◆ **Records provided**:
(** X2.  The two counts are read back.  After [Reference samples:] and some
    whitespace, the decimal text of [n] (and nothing else but the line end)
    sets the reference-sample count to [n]; after [Study markers:], a text
    of digits and commas sets the marker count to the number its digits
    spell, the commas left out. *)
Theorem count_lines_round_trip
    (n m : Z) (ws markers tail : string) (w : Watcher) :
  0 <= n ->
  ws <> EmptyString -> all_chars Py.isspace ws = true ->
  markers <> EmptyString -> all_chars Re.digit_or_comma markers = true ->
  Py.int (Py.remove ","%char markers) = Ret m ->
  Re.at_end tail = true ->
  _parse_current_info ("Reference samples:" +:+ ws +:+ Py.str n +:+ tail) w
    = Ret (set_num_reference_samples (Some n) w) /\
  _parse_current_info ("Study markers:" +:+ ws +:+ markers +:+ tail) w
    = Ret (set_cur_window_num_markers (Some m) w).
Proof.
  intros Hn Hw1 Hw2 Hm1 Hm2 Hm Ht.
  destruct (str_digits n Hn) as [Nd Nn].
  split; unfold _parse_current_info.
  - match goal with |- context [Py.startswith ?l "Window"] =>
      change (Py.startswith l "Window") with false end.
    rewrite startswith_app. cbn match. unfold Re.reference_samples.
    rewrite lit_app. cbn [mbind option_bind].
    rewrite (plus_all _ ws _ Hw1 Hw2)
      by (apply digits_stop_space;
          [exact Nn | now apply digits_are_digits_or_commas]).
    cbn [mbind option_bind].
    rewrite (plus_all _ _ tail Nn Nd) by (now apply at_end_stops).
    cbn [mbind option_bind]. rewrite Ht.
    cbn [subscript mbind result_bind]. now rewrite int_str.
  - match goal with |- context [Py.startswith ?l "Window"] =>
      change (Py.startswith l "Window") with false;
      change (Py.startswith l "Reference samples:") with false end.
    rewrite startswith_app. cbn match. unfold Re.study_markers.
    rewrite lit_app. cbn [mbind option_bind].
    rewrite (plus_all _ ws _ Hw1 Hw2) by (now apply digits_stop_space).
    cbn [mbind option_bind].
    rewrite (plus_all _ _ tail Hm1 Hm2) by (now apply at_end_stops).
    cbn [mbind option_bind]. rewrite Ht.
    cbn [subscript mbind result_bind]. now rewrite Hm.
Qed.
(** * httpfs: the range-streamed read path of [src/main.py]

    A shallow embedding of the chunk fetcher, the block cache, the per-chunk
    in-flight table, the prefetcher, the size probe and the FUSE
    [open]/[read]/[getattr] handlers, followed by the properties of that code.

    - Python values are kept dynamically typed where the source relies on it
      ([pyval]); offsets and sizes are [Z], byte strings are lists of bytes.
    - The module-level dictionaries are fields of one shared [store]. [FILES]
      and [INODE_MAP] are searched in insertion order and are association
      lists; the others are finite maps. The store also records which locks
      are held, which [threading.Event]s are set, and every request the origin
      has seen.
    - Every function of the source is a program ([prog]): the tree of its
      store accesses, lock operations, HTTP exchanges, event waits and thread
      starts. The consecutive dictionary operations of one critical section
      are one step. A program runs on its own ([exec]) or as one of the
      threads of a [system], in which handler calls and prefetch workers take
      their steps in any order.
    - Not modelled: the session pool and the redirect cache (the read path
      does not use them), [lookup], [readdir], the update listener, and the
      uid, gid and time stamps of the attributes. *)

From Stdlib Require Import ZArith List Lia Bool Strings.Byte.
From stdpp Require Import base gmap strings list.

◆ **To do**: The entries above should be set down again exactly as they appear.

◆ **Written solution**:
(** X2.  The two counts are read back.  After [Reference samples:] and some
    whitespace, the decimal text of [n] (and nothing else but the line end)
    sets the reference-sample count to [n]; after [Study markers:], a text
    of digits and commas sets the marker count to the number its digits
    spell, the commas left out. *)
Theorem count_lines_round_trip
    (n m : Z) (ws markers tail : string) (w : Watcher) :
  0 <= n ->
  ws <> EmptyString -> all_chars Py.isspace ws = true ->
  markers <> EmptyString -> all_chars Re.digit_or_comma markers = true ->
  Py.int (Py.remove ","%char markers) = Ret m ->
  Re.at_end tail = true ->
  _parse_current_info ("Reference samples:" +:+ ws +:+ Py.str n +:+ tail) w
    = Ret (set_num_reference_samples (Some n) w) /\
  _parse_current_info ("Study markers:" +:+ ws +:+ markers +:+ tail) w
    = Ret (set_cur_window_num_markers (Some m) w).
Proof.
  intros Hn Hw1 Hw2 Hm1 Hm2 Hm Ht.
  destruct (str_digits n Hn) as [Nd Nn].
  split; unfold _parse_current_info.
  - match goal with |- context [Py.startswith ?l "Window"] =>
      change (Py.startswith l "Window") with false end.
    rewrite startswith_app. cbn match. unfold Re.reference_samples.
    rewrite lit_app. cbn [mbind option_bind].
    rewrite (plus_all _ ws _ Hw1 Hw2)
      by (apply digits_stop_space;
          [exact Nn | now apply digits_are_digits_or_commas]).
    cbn [mbind option_bind].
    rewrite (plus_all _ _ tail Nn Nd) by (now apply at_end_stops).
    cbn [mbind option_bind]. rewrite Ht.
    cbn [subscript mbind result_bind]. now rewrite int_str.
  - match goal with |- context [Py.startswith ?l "Window"] =>
      change (Py.startswith l "Window") with false;
      change (Py.startswith l "Reference samples:") with false end.
    rewrite startswith_app. cbn match. unfold Re.study_markers.
    rewrite lit_app. cbn [mbind option_bind].
    rewrite (plus_all _ ws _ Hw1 Hw2) by (now apply digits_stop_space).
    cbn [mbind option_bind].
    rewrite (plus_all _ _ tail Hm1 Hm2) by (now apply at_end_stops).
    cbn [mbind option_bind]. rewrite Ht.
    cbn [subscript mbind result_bind]. now rewrite Hm.
Qed.
(** * httpfs: the range-streamed read path of [src/main.py]

    A shallow embedding of the chunk fetcher, the block cache, the per-chunk
    in-flight table, the prefetcher, the size probe and the FUSE
    [open]/[read]/[getattr] handlers, followed by the properties of that code.

    - Python values are kept dynamically typed where the source relies on it
      ([pyval]); offsets and sizes are [Z], byte strings are lists of bytes.
    - The module-level dictionaries are fields of one shared [store]. [FILES]
      and [INODE_MAP] are searched in insertion order and are association
      lists; the others are finite maps. The store also records which locks
      are held, which [threading.Event]s are set, and every request the origin
      has seen.
    - Every function of the source is a program ([prog]): the tree of its
      store accesses, lock operations, HTTP exchanges, event waits and thread
      starts. The consecutive dictionary operations of one critical section
      are one step. A program runs on its own ([exec]) or as one of the
      threads of a [system], in which handler calls and prefetch workers take
      their steps in any order.
    - Not modelled: the session pool and the redirect cache (the read path
      does not use them), [lookup], [readdir], the update listener, and the
      uid, gid and time stamps of the attributes. *)

From Stdlib Require Import ZArith List Lia Bool Strings.Byte.
From stdpp Require Import base gmap strings list.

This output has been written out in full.